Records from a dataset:
--- START ---

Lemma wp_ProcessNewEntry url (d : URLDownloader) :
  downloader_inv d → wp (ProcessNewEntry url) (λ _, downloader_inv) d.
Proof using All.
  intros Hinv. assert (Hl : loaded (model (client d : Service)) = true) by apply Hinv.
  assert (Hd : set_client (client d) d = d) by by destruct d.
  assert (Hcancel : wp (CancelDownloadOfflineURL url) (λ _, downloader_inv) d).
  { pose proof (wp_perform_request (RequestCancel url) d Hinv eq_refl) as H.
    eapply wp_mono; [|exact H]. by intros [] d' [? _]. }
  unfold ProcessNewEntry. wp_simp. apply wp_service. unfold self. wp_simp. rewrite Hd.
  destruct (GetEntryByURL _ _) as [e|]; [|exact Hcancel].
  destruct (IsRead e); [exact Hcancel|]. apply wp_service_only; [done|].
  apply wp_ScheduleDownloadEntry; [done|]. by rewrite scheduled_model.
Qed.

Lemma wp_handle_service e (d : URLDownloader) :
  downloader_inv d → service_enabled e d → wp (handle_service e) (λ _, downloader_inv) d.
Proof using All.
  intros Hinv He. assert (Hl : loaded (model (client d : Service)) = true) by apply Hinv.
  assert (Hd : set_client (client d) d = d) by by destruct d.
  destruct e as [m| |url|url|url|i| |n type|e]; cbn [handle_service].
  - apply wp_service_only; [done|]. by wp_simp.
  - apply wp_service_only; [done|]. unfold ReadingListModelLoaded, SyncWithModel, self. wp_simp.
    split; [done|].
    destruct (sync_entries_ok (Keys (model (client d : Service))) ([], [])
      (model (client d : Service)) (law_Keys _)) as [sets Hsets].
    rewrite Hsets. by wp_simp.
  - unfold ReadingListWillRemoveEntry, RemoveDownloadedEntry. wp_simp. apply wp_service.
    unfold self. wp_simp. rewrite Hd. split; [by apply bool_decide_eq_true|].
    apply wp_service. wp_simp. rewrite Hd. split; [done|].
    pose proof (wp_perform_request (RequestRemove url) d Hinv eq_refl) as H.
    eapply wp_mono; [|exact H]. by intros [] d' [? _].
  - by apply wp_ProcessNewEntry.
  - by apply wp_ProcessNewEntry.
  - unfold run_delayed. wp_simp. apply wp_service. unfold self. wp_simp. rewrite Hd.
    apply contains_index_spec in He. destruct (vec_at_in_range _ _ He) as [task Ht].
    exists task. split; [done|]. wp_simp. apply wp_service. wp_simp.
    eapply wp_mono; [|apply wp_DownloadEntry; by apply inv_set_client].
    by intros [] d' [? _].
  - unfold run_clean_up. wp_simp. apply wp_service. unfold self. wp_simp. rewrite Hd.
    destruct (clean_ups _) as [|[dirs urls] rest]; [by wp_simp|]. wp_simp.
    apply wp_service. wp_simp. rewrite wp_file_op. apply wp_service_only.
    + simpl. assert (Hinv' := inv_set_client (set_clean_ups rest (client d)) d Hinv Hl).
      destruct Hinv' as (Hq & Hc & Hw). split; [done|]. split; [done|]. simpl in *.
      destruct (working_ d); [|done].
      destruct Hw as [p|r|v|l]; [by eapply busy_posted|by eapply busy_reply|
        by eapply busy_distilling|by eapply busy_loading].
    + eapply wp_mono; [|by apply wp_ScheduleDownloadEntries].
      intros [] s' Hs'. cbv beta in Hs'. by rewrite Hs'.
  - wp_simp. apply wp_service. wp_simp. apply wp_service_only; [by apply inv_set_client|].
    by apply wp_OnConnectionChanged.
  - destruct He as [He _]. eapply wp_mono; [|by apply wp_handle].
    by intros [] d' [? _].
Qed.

--- END ---
--- START ---

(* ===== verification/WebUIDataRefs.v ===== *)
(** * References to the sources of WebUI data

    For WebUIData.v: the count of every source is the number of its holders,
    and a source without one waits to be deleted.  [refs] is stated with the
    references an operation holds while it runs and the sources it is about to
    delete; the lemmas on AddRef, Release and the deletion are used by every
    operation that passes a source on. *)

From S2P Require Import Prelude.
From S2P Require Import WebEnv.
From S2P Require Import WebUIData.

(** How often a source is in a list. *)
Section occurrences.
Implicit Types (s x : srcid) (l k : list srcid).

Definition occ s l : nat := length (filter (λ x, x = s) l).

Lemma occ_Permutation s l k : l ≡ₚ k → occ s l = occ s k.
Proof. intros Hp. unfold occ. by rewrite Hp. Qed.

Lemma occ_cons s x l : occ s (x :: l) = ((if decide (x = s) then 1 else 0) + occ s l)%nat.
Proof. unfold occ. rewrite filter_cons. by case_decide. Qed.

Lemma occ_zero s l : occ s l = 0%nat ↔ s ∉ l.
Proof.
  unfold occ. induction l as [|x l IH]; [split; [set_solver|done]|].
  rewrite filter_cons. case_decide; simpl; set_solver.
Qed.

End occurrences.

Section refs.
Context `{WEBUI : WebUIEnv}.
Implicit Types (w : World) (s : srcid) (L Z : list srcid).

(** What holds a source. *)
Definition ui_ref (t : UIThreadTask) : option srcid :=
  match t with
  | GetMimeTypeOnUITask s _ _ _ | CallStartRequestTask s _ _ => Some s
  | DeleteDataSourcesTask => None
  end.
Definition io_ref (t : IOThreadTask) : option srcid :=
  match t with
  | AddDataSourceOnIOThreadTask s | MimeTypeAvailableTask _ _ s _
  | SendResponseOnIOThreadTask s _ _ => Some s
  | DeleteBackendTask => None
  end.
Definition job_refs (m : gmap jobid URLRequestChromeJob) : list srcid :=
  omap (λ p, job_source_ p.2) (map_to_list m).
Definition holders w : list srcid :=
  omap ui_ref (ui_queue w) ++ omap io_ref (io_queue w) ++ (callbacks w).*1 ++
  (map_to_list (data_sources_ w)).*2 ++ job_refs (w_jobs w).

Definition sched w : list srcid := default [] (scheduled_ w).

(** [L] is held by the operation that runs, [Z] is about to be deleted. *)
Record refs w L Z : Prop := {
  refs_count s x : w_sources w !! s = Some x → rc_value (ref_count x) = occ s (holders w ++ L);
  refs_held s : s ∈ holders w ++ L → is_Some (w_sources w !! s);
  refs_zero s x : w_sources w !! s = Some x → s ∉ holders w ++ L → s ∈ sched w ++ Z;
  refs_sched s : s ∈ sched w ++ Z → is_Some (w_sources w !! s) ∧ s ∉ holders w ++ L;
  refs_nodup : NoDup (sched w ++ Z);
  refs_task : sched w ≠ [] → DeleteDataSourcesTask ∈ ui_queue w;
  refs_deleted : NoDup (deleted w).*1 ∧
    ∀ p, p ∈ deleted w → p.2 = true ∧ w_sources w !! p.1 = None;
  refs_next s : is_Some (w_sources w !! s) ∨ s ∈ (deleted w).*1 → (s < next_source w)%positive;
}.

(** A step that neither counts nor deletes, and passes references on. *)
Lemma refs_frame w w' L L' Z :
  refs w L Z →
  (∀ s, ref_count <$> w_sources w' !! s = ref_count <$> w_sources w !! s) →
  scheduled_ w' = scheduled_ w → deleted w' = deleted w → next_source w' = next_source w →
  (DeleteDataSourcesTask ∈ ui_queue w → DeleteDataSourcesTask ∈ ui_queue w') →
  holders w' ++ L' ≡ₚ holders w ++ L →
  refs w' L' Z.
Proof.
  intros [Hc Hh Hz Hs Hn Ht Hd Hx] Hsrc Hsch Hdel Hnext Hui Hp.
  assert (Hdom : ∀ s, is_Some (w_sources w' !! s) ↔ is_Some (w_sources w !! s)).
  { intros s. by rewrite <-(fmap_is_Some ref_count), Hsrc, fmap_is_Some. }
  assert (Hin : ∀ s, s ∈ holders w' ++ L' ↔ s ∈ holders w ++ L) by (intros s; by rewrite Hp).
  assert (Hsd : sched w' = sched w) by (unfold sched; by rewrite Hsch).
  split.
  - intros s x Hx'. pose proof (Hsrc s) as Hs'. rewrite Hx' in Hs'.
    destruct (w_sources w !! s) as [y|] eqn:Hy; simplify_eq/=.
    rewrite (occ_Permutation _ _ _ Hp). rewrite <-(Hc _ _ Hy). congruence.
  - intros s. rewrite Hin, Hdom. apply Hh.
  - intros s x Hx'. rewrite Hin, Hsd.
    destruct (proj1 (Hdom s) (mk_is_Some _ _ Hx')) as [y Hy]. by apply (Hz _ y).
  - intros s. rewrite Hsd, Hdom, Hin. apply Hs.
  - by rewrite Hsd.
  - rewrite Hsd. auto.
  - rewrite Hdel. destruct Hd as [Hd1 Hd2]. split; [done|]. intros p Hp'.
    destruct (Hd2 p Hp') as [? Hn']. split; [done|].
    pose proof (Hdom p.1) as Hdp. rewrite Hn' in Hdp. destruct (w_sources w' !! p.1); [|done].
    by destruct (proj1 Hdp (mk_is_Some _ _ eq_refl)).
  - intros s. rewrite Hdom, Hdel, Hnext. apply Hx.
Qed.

--- END ---

About this exercise: Starting at the line above that holds "Lemma wp_ProcessNewEntry url" and ending at the line that holds "destruct e as", transcribe each line exactly and include no other lines.

Solution to this task:
Lemma wp_ProcessNewEntry url (d : URLDownloader) :
  downloader_inv d → wp (ProcessNewEntry url) (λ _, downloader_inv) d.
Proof using All.
  intros Hinv. assert (Hl : loaded (model (client d : Service)) = true) by apply Hinv.
  assert (Hd : set_client (client d) d = d) by by destruct d.
  assert (Hcancel : wp (CancelDownloadOfflineURL url) (λ _, downloader_inv) d).
  { pose proof (wp_perform_request (RequestCancel url) d Hinv eq_refl) as H.
    eapply wp_mono; [|exact H]. by intros [] d' [? _]. }
  unfold ProcessNewEntry. wp_simp. apply wp_service. unfold self. wp_simp. rewrite Hd.
  destruct (GetEntryByURL _ _) as [e|]; [|exact Hcancel].
  destruct (IsRead e); [exact Hcancel|]. apply wp_service_only; [done|].
  apply wp_ScheduleDownloadEntry; [done|]. by rewrite scheduled_model.
Qed.

Lemma wp_handle_service e (d : URLDownloader) :
  downloader_inv d → service_enabled e d → wp (handle_service e) (λ _, downloader_inv) d.
Proof using All.
  intros Hinv He. assert (Hl : loaded (model (client d : Service)) = true) by apply Hinv.
  assert (Hd : set_client (client d) d = d) by by destruct d.
  destruct e as [m| |url|url|url|i| |n type|e]; cbn [handle_service].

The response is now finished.